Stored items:
>>>>
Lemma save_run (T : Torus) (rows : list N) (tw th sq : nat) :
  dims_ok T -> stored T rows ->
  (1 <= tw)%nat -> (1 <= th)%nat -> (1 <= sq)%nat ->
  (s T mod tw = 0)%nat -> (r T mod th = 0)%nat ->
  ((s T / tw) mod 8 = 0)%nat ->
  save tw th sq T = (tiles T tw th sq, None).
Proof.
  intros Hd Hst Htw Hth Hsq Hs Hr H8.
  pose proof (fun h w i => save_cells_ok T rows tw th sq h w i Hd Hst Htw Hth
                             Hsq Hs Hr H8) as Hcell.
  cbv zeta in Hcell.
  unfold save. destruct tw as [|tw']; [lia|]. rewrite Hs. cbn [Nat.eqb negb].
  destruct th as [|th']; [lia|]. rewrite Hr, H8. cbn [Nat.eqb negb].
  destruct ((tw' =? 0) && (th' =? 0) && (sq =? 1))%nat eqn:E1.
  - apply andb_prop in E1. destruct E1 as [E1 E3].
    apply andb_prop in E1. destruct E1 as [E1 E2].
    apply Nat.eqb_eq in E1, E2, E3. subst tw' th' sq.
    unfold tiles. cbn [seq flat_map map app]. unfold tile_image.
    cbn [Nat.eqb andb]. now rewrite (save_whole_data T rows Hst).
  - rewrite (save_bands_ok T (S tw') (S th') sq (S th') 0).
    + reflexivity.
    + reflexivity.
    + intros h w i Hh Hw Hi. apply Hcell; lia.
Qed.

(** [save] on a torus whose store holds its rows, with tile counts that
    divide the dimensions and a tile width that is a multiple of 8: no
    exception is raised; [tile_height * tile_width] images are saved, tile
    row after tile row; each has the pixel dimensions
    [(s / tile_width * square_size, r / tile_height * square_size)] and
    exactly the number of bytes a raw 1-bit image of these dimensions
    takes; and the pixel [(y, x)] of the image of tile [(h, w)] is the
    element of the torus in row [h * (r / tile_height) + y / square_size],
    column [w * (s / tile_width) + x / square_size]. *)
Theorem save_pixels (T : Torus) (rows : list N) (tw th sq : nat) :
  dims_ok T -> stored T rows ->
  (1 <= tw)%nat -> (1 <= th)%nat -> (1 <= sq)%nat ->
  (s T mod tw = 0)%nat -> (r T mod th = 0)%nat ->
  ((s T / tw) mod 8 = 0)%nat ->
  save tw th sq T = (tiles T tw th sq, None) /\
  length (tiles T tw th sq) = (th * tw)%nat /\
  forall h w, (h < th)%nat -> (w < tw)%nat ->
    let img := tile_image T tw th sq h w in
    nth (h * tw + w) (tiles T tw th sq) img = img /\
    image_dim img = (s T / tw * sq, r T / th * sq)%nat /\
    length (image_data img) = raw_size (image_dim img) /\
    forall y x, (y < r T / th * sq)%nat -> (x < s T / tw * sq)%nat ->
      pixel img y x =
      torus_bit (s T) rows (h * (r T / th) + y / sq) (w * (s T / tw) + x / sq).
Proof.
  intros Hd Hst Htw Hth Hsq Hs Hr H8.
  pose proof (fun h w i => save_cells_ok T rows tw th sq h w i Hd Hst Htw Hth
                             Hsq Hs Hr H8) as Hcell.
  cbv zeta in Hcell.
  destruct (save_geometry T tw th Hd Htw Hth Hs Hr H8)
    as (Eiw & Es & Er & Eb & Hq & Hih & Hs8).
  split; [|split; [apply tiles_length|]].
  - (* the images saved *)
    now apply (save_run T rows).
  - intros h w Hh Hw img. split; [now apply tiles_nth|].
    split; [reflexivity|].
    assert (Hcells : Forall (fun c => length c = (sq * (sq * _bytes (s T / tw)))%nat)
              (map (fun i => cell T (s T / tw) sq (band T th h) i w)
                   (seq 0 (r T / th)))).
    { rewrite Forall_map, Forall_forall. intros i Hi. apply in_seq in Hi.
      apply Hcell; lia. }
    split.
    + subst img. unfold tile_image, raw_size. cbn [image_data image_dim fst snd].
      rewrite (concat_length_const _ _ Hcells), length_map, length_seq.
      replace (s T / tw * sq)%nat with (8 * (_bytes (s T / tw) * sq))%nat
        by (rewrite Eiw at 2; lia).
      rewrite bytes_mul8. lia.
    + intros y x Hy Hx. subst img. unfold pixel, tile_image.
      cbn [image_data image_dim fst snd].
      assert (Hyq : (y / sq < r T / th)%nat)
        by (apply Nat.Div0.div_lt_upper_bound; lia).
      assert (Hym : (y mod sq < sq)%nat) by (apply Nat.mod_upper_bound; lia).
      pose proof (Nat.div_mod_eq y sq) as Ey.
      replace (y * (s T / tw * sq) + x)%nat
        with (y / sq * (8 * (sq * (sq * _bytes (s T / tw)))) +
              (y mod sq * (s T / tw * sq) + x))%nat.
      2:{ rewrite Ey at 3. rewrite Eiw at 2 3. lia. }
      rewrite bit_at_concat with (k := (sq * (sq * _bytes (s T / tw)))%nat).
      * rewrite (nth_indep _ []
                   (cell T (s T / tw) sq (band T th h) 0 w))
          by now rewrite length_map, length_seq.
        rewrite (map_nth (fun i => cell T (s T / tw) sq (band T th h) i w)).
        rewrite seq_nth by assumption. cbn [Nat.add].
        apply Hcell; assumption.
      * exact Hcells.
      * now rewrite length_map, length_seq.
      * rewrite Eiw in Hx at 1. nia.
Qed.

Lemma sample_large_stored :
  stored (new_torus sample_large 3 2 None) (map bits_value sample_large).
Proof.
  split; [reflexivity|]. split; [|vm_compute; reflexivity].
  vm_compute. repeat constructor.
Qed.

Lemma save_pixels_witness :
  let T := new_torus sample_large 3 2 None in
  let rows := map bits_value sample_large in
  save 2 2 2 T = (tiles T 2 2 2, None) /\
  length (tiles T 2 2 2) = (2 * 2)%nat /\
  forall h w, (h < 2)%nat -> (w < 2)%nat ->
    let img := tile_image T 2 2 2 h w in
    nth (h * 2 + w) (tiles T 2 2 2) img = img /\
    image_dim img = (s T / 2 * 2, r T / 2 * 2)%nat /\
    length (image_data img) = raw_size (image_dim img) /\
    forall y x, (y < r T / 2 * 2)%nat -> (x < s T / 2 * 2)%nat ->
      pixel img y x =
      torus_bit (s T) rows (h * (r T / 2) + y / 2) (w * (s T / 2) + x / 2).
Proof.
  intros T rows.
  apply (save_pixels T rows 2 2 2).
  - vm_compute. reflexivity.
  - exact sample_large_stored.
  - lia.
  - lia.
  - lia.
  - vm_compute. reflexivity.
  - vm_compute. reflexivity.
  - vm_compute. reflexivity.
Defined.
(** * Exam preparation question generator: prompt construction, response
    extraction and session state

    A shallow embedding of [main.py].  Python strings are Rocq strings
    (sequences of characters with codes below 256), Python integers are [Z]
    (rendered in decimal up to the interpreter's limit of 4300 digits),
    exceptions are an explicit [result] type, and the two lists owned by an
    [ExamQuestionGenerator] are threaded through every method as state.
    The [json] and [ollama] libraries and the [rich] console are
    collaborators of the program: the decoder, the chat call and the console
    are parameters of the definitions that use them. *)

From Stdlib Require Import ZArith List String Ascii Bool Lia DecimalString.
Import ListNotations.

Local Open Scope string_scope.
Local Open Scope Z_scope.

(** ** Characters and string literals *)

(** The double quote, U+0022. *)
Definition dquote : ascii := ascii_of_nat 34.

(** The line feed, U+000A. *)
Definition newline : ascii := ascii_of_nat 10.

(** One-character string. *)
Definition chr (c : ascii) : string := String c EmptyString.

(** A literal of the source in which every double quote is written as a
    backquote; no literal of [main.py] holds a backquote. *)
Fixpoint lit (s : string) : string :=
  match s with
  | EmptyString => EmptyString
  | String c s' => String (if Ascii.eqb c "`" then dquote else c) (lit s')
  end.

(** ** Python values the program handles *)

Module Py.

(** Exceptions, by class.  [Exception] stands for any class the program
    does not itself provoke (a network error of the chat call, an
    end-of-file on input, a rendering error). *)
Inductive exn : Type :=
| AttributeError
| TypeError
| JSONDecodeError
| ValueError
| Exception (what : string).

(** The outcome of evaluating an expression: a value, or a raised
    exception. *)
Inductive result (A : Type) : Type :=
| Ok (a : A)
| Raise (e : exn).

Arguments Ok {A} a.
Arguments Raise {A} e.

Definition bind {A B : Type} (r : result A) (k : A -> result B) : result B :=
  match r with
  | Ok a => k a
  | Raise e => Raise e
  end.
<<<<
• The task: Of all the entries above, output exactly the lines between the one holding "(** * Exam preparation" and the one holding "are parameters of", inclusive.

• Task answer:
(** * Exam preparation question generator: prompt construction, response
    extraction and session state

    A shallow embedding of [main.py].  Python strings are Rocq strings
    (sequences of characters with codes below 256), Python integers are [Z]
    (rendered in decimal up to the interpreter's limit of 4300 digits),
    exceptions are an explicit [result] type, and the two lists owned by an
    [ExamQuestionGenerator] are threaded through every method as state.
    The [json] and [ollama] libraries and the [rich] console are
    collaborators of the program: the decoder, the chat call and the console
    are parameters of the definitions that use them. *)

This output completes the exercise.